*ACTIVITY*: Lines with "Error": state how many there are in the records below, and nothing else.
#### RECORD SET ####
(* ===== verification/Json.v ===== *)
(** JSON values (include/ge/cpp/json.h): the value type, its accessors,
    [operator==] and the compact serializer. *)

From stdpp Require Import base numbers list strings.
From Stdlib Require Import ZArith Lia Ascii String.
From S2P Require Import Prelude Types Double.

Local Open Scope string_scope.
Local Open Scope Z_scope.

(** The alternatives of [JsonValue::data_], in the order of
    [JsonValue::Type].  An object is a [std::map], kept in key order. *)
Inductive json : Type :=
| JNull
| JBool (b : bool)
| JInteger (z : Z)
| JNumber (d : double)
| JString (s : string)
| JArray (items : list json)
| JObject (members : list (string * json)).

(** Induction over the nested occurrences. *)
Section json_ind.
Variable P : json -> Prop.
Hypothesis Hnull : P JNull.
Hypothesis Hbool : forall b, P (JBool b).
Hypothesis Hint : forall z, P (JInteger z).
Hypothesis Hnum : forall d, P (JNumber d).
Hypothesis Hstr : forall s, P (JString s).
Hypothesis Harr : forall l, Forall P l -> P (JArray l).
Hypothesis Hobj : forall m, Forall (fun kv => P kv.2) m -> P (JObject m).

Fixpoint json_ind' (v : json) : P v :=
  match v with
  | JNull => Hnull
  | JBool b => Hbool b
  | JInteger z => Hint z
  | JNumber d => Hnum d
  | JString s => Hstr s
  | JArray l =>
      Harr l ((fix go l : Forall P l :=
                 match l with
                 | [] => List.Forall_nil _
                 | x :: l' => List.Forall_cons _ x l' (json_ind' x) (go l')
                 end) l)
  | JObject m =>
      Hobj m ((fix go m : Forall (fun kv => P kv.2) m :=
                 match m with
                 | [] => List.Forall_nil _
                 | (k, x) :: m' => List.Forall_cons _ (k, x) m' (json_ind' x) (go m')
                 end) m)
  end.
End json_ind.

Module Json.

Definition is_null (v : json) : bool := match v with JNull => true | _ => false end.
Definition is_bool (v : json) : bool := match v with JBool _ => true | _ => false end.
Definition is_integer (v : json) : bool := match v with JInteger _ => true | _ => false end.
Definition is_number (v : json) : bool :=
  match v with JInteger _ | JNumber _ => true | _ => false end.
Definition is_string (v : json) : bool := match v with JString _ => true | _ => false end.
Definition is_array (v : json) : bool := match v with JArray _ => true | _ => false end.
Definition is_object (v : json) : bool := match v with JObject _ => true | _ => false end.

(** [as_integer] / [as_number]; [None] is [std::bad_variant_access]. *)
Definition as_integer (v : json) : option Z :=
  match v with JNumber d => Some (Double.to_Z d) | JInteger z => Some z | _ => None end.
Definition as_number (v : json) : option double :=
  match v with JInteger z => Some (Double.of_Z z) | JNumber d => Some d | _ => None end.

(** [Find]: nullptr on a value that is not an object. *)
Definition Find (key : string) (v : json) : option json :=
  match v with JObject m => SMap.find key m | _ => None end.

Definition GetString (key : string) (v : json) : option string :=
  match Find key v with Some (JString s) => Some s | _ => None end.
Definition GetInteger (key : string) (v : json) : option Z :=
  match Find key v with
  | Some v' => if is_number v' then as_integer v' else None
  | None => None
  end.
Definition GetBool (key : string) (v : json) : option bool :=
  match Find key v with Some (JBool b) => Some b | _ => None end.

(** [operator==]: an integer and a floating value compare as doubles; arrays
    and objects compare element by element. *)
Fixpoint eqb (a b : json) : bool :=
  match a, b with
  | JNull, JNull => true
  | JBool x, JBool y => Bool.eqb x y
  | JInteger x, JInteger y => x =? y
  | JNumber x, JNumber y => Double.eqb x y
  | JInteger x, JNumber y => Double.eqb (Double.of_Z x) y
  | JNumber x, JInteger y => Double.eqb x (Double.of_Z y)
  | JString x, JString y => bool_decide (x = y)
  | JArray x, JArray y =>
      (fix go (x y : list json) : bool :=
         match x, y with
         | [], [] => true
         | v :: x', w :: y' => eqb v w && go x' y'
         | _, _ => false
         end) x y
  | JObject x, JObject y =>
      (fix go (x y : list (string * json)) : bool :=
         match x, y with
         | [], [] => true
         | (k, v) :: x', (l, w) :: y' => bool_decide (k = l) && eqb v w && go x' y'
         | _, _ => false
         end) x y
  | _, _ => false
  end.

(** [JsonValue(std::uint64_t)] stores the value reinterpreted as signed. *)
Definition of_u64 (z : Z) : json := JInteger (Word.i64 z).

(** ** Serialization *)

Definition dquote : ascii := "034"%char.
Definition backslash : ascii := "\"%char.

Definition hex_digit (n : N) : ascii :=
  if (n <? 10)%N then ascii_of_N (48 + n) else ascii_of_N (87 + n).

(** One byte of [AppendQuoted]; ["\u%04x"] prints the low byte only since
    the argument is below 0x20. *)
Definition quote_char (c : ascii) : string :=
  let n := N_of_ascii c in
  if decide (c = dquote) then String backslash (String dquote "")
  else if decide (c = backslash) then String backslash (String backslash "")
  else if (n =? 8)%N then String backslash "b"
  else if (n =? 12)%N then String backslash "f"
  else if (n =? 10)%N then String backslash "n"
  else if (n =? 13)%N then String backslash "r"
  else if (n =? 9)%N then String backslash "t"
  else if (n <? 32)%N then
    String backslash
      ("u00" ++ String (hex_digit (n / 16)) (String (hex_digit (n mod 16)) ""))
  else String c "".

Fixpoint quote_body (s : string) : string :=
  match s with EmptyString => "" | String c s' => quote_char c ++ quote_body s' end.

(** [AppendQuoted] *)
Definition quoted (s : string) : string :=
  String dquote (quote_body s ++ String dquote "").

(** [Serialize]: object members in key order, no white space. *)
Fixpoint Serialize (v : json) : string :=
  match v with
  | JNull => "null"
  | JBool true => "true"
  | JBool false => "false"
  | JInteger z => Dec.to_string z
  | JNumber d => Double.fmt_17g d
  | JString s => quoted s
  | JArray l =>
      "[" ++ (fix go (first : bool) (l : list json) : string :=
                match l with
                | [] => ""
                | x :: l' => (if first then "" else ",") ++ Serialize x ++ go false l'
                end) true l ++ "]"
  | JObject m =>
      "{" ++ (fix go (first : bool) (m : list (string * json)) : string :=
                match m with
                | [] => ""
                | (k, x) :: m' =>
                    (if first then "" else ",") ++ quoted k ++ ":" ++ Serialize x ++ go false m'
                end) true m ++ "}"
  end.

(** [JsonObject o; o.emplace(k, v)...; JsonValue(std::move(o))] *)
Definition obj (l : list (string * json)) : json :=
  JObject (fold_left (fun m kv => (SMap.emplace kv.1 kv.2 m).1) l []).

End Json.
####
#### RECORD SET ####
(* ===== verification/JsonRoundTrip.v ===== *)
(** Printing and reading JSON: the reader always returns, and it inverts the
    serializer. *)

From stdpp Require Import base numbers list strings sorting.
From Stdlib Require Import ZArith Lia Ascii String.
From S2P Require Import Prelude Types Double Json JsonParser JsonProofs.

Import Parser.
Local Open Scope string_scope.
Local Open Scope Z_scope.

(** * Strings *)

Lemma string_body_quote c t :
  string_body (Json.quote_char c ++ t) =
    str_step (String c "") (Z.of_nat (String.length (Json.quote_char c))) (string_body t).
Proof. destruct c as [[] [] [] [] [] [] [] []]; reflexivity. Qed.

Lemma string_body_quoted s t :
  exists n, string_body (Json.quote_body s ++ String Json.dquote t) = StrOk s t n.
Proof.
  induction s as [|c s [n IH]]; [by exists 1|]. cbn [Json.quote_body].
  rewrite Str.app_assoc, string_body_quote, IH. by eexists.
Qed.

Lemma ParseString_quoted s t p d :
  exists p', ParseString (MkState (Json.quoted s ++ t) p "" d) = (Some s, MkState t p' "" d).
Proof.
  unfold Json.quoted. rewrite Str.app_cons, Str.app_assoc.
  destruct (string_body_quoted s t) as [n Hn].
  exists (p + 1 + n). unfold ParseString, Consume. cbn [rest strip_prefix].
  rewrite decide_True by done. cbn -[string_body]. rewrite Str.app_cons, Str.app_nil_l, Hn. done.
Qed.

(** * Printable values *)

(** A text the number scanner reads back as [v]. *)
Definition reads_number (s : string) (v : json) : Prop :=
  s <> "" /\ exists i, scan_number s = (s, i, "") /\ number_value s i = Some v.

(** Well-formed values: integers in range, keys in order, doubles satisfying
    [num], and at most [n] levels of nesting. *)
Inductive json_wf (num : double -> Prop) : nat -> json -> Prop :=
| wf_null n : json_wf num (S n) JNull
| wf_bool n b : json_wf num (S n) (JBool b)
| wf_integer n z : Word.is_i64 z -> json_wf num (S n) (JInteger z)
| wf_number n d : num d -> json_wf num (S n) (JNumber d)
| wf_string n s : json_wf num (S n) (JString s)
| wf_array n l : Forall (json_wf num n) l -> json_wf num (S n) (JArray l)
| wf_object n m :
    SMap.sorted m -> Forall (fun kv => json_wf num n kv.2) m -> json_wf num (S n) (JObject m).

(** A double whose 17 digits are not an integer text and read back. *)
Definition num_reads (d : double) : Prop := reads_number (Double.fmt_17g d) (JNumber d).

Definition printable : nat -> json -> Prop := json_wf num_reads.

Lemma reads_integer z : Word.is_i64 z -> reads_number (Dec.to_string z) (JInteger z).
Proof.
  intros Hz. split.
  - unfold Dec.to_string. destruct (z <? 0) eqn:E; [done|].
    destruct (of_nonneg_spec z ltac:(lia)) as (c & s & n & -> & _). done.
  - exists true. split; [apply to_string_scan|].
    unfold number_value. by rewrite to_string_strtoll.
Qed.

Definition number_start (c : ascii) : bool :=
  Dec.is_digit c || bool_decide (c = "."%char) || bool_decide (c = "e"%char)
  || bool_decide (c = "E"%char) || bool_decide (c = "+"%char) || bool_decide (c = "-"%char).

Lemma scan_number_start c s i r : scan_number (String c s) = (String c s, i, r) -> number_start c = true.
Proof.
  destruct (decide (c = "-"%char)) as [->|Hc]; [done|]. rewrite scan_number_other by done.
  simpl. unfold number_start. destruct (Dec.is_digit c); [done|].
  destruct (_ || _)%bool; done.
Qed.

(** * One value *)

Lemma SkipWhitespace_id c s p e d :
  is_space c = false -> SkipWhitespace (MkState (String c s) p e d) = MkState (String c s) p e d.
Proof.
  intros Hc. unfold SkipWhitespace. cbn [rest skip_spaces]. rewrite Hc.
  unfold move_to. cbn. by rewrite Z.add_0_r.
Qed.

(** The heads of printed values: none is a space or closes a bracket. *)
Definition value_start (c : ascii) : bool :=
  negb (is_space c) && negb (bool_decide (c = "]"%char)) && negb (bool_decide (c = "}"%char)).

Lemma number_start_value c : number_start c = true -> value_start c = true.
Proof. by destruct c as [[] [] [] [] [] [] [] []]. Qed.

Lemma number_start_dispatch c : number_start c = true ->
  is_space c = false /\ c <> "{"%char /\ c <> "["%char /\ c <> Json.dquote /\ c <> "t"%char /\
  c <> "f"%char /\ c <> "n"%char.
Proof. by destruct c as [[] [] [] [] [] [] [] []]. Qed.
####
#### RECORD SET ####
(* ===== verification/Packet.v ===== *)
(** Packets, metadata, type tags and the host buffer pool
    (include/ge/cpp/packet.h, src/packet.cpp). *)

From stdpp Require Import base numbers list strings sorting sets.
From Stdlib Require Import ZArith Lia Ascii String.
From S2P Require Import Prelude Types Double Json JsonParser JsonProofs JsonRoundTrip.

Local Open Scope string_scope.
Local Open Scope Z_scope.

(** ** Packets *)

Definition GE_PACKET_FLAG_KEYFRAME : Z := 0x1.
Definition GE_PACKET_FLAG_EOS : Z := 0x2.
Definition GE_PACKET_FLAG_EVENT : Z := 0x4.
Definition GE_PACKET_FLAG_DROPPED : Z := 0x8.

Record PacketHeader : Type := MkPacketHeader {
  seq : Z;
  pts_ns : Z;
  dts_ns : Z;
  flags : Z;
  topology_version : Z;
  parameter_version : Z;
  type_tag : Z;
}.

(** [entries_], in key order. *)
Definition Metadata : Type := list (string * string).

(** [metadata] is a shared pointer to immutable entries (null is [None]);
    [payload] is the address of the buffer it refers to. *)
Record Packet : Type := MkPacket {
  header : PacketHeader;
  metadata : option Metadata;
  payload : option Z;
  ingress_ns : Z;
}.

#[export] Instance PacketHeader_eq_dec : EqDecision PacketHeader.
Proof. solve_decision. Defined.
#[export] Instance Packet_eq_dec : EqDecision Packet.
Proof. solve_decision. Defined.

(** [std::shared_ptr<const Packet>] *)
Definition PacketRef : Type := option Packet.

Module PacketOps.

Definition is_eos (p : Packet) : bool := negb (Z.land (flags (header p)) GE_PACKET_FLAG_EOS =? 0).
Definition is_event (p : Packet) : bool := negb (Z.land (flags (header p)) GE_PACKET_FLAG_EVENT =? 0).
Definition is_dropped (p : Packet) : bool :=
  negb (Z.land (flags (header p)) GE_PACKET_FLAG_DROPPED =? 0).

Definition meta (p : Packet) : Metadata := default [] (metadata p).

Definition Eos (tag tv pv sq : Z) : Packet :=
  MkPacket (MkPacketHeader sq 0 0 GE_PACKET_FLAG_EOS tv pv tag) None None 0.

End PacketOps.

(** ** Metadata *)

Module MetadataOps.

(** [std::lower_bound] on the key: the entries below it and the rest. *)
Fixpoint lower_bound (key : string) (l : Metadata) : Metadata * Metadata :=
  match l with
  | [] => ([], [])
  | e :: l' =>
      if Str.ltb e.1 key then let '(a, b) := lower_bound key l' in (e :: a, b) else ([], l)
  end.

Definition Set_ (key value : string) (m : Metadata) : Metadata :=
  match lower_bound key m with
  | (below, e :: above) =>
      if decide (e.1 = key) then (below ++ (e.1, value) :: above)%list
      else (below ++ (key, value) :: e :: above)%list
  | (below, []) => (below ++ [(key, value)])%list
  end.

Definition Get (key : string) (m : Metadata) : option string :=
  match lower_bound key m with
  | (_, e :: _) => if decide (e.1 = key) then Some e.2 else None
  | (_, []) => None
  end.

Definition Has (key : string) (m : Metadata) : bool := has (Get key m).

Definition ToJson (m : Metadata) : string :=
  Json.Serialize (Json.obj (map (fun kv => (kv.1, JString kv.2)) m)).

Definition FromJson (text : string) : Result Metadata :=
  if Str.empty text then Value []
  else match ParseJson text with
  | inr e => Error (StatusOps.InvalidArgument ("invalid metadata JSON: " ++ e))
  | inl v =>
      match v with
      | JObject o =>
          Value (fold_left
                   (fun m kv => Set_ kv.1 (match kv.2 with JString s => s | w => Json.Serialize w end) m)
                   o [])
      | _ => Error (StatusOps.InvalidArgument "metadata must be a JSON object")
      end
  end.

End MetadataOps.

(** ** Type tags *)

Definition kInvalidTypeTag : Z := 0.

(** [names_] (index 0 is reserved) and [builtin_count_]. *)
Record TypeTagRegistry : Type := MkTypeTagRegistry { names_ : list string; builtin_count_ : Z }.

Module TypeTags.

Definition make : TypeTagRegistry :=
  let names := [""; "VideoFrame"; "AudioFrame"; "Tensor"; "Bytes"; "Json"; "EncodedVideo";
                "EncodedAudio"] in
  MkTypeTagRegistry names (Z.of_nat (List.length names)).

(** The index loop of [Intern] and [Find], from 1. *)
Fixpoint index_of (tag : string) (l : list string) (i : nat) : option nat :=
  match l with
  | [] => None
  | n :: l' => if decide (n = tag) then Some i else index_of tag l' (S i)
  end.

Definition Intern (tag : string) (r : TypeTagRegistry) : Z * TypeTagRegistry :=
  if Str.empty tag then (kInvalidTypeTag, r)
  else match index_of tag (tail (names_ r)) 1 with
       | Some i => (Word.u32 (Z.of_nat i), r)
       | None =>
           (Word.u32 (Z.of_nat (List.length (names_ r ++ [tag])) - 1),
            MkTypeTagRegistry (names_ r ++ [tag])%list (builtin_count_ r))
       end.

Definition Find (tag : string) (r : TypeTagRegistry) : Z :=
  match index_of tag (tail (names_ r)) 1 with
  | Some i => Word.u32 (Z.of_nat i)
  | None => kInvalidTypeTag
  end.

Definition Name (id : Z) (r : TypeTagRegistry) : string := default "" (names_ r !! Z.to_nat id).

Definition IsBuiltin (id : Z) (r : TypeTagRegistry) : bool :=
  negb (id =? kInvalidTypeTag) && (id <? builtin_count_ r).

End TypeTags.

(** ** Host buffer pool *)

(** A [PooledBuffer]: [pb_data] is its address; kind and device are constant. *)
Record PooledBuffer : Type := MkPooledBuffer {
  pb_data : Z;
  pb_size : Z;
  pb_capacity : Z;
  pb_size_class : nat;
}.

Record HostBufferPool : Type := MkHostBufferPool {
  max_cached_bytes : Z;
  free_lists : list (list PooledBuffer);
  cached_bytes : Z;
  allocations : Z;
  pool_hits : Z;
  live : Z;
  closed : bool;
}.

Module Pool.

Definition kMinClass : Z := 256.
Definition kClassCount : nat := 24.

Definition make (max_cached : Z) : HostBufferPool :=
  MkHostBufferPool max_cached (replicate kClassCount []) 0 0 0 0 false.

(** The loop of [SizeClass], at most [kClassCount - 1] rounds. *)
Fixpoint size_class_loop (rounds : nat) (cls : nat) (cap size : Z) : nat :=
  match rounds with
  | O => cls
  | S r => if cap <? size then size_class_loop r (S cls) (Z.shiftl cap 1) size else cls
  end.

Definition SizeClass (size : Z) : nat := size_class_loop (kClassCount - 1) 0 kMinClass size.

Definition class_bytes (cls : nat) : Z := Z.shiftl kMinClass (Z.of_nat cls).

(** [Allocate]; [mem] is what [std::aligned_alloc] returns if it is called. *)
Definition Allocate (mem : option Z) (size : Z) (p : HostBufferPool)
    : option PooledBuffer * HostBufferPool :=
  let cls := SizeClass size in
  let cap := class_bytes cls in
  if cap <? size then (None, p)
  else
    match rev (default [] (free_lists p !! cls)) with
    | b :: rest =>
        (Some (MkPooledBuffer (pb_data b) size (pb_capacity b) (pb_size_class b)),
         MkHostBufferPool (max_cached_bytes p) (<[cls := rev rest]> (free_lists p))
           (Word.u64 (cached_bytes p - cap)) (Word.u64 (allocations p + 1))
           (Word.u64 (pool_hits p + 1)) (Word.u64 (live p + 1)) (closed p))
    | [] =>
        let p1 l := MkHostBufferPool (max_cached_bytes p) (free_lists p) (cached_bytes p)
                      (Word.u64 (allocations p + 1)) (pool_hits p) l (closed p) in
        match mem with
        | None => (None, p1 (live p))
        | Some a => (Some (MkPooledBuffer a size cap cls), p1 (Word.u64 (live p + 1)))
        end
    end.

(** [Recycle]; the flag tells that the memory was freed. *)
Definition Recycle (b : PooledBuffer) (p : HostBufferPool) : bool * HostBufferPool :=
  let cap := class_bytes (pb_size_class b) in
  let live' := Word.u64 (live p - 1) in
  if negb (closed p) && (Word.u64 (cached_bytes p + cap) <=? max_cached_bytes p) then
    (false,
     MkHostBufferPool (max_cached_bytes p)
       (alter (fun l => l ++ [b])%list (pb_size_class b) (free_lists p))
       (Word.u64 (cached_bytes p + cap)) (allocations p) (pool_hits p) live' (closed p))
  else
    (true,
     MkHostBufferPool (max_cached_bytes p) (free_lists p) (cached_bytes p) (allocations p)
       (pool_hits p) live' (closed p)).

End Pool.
####
*TASK SOLUTION*: 2